Scan the entries below, and for each line that includes the word "returns", make a copy.
━━━━━ Information provided ━━━━━
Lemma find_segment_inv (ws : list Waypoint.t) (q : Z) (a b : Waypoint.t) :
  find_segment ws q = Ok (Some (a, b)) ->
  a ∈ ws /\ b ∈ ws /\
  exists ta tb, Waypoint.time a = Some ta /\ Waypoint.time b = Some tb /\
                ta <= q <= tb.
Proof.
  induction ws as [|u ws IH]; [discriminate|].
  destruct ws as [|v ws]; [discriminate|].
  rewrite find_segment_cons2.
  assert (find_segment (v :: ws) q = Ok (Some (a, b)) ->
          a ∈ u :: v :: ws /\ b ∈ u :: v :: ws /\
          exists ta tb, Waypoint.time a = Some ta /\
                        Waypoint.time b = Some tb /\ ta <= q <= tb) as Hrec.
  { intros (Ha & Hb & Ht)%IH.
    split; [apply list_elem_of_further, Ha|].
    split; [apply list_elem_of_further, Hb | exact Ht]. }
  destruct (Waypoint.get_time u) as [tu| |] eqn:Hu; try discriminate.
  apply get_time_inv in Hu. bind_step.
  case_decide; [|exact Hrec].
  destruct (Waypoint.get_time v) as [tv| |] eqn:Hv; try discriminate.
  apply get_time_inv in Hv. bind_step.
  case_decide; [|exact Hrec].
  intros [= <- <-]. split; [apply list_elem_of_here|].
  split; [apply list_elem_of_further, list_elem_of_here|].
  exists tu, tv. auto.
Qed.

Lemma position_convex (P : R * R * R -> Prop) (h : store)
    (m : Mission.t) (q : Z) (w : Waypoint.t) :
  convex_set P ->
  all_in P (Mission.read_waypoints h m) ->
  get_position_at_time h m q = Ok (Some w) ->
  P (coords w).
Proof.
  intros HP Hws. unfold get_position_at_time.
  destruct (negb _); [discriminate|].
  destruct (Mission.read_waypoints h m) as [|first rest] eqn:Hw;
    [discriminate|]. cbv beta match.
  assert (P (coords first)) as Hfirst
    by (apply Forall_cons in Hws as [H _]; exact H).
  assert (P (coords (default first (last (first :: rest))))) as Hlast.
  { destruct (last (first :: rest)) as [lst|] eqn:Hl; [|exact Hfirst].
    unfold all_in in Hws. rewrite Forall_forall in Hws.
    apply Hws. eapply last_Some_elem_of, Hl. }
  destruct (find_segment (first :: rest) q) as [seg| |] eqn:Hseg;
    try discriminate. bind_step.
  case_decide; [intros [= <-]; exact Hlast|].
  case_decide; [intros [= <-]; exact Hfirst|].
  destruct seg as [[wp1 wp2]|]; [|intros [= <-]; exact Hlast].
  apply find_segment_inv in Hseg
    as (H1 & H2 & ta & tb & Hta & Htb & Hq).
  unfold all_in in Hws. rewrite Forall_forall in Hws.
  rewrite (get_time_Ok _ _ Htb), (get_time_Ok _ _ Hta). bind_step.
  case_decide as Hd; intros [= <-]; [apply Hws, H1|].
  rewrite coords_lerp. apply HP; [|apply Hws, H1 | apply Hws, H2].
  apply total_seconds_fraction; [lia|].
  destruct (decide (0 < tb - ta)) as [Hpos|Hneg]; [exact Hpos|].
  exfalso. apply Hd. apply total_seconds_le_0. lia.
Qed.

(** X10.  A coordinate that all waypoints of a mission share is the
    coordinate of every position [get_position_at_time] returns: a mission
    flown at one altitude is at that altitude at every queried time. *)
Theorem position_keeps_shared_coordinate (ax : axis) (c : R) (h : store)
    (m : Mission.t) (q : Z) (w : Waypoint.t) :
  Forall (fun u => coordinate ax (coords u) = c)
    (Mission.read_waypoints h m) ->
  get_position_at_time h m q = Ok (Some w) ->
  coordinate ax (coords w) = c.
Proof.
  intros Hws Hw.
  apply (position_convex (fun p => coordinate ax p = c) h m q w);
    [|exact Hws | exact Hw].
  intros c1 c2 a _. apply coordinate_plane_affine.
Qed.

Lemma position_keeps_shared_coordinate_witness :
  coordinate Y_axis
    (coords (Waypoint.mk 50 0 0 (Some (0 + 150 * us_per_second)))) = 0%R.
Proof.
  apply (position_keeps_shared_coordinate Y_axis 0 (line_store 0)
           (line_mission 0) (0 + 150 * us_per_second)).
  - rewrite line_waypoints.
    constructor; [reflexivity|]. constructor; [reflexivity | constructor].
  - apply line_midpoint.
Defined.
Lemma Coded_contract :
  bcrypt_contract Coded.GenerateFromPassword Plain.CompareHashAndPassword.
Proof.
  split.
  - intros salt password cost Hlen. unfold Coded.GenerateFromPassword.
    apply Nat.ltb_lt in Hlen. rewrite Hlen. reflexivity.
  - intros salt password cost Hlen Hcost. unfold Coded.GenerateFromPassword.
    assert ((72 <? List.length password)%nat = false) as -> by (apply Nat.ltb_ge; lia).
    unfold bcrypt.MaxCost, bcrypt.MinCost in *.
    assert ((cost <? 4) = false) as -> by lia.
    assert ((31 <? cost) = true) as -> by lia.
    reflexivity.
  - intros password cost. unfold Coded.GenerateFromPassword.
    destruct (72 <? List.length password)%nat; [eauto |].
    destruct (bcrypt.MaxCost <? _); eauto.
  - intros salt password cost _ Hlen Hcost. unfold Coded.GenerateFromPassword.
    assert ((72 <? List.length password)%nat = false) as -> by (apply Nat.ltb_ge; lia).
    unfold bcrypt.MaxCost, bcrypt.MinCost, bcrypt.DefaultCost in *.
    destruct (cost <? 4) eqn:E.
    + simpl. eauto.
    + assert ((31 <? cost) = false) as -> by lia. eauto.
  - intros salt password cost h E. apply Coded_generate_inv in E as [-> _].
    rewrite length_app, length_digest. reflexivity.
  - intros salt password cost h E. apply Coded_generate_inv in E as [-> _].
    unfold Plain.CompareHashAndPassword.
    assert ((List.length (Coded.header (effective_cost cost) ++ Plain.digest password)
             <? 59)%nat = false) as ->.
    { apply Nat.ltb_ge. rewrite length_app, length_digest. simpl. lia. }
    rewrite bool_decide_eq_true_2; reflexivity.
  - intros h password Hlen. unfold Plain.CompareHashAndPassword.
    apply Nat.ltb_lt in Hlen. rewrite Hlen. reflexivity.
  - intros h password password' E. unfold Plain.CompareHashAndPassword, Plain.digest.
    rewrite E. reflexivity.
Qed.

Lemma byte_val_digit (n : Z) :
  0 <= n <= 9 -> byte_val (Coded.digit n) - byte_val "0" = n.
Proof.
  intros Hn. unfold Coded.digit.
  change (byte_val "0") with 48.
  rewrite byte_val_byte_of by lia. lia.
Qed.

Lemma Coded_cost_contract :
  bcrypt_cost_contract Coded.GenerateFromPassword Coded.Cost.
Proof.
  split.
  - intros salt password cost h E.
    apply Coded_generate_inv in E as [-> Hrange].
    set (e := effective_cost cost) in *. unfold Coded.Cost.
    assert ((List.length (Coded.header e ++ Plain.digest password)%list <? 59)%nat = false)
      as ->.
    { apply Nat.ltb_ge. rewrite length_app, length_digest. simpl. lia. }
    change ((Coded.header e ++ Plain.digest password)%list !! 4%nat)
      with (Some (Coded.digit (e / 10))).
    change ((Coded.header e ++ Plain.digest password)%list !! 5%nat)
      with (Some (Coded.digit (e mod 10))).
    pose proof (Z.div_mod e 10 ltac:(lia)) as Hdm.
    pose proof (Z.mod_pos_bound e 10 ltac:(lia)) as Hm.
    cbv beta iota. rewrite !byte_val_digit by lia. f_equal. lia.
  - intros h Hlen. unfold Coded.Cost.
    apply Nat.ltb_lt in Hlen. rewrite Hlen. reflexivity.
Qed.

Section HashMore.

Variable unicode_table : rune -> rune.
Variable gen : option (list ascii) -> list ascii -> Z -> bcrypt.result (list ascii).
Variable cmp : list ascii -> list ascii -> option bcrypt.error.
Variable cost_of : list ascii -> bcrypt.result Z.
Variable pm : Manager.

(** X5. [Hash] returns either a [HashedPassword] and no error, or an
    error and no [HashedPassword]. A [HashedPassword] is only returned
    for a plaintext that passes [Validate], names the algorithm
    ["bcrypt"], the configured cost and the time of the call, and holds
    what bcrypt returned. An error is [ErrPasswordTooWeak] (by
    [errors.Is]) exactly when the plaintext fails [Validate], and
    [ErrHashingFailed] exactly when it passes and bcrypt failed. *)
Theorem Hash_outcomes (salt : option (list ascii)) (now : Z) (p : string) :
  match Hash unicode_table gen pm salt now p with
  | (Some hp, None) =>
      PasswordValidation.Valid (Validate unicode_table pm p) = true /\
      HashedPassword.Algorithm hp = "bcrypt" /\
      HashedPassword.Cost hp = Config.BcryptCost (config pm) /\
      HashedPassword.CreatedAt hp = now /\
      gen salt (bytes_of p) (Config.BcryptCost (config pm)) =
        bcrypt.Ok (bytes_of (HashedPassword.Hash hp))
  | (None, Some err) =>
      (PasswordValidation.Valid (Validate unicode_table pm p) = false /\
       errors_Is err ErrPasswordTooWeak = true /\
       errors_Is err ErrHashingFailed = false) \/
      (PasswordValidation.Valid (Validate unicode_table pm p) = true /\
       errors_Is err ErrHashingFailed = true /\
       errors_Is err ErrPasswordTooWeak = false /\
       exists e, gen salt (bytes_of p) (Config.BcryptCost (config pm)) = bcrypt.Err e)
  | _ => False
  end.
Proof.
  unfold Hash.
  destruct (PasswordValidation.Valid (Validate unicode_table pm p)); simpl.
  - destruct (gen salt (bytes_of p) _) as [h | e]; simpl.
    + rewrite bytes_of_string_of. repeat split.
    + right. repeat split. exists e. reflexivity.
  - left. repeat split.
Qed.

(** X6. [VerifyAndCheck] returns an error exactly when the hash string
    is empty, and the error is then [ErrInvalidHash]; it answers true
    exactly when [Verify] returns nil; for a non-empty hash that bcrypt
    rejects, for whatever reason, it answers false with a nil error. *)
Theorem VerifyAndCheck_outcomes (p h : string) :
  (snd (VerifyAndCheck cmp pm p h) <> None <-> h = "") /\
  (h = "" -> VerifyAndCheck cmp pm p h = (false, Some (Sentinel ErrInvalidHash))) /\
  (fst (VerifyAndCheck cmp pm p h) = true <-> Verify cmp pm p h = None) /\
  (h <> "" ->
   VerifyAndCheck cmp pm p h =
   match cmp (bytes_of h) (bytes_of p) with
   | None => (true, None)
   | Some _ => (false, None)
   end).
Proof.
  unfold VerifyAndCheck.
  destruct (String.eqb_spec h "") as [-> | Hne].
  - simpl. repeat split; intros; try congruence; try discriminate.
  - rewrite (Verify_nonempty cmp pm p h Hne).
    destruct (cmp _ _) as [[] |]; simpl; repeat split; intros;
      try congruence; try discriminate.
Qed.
━━━━━
Your response>
    coordinate of every position [get_position_at_time] returns: a mission
(** X5. [Hash] returns either a [HashedPassword] and no error, or an
(** X6. [VerifyAndCheck] returns an error exactly when the hash string
    exactly when [Verify] returns nil; for a non-empty hash that bcrypt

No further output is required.